::: Information provided :::

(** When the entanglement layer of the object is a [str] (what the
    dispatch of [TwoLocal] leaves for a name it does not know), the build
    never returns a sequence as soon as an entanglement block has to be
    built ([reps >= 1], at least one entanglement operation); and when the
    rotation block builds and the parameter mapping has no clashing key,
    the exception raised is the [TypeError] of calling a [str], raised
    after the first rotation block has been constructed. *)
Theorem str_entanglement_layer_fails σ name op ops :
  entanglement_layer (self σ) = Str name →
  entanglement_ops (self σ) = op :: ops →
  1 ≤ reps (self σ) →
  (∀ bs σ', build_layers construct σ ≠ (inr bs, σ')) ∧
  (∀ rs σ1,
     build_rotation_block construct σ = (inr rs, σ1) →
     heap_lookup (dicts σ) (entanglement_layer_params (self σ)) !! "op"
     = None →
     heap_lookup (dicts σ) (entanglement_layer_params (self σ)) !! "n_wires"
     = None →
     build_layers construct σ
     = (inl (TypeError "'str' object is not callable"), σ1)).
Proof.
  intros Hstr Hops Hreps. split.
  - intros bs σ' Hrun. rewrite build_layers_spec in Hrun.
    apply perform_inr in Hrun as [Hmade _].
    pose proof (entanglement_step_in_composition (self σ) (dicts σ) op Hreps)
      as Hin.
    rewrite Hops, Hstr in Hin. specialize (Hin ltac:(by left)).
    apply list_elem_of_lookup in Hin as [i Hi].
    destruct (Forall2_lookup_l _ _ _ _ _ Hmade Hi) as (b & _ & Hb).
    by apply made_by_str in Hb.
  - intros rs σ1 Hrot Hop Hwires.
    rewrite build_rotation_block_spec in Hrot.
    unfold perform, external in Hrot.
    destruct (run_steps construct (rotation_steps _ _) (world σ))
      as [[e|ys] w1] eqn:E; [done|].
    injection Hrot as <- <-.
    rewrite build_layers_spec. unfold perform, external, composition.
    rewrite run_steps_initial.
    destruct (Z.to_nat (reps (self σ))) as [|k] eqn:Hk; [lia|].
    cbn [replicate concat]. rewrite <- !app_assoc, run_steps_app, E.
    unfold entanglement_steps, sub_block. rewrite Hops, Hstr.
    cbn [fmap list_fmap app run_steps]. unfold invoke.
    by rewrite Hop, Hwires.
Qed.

:::

## Required work
Going through the records above, count the lines that include the word "Hmade". Give the number alone.

## Your solution
2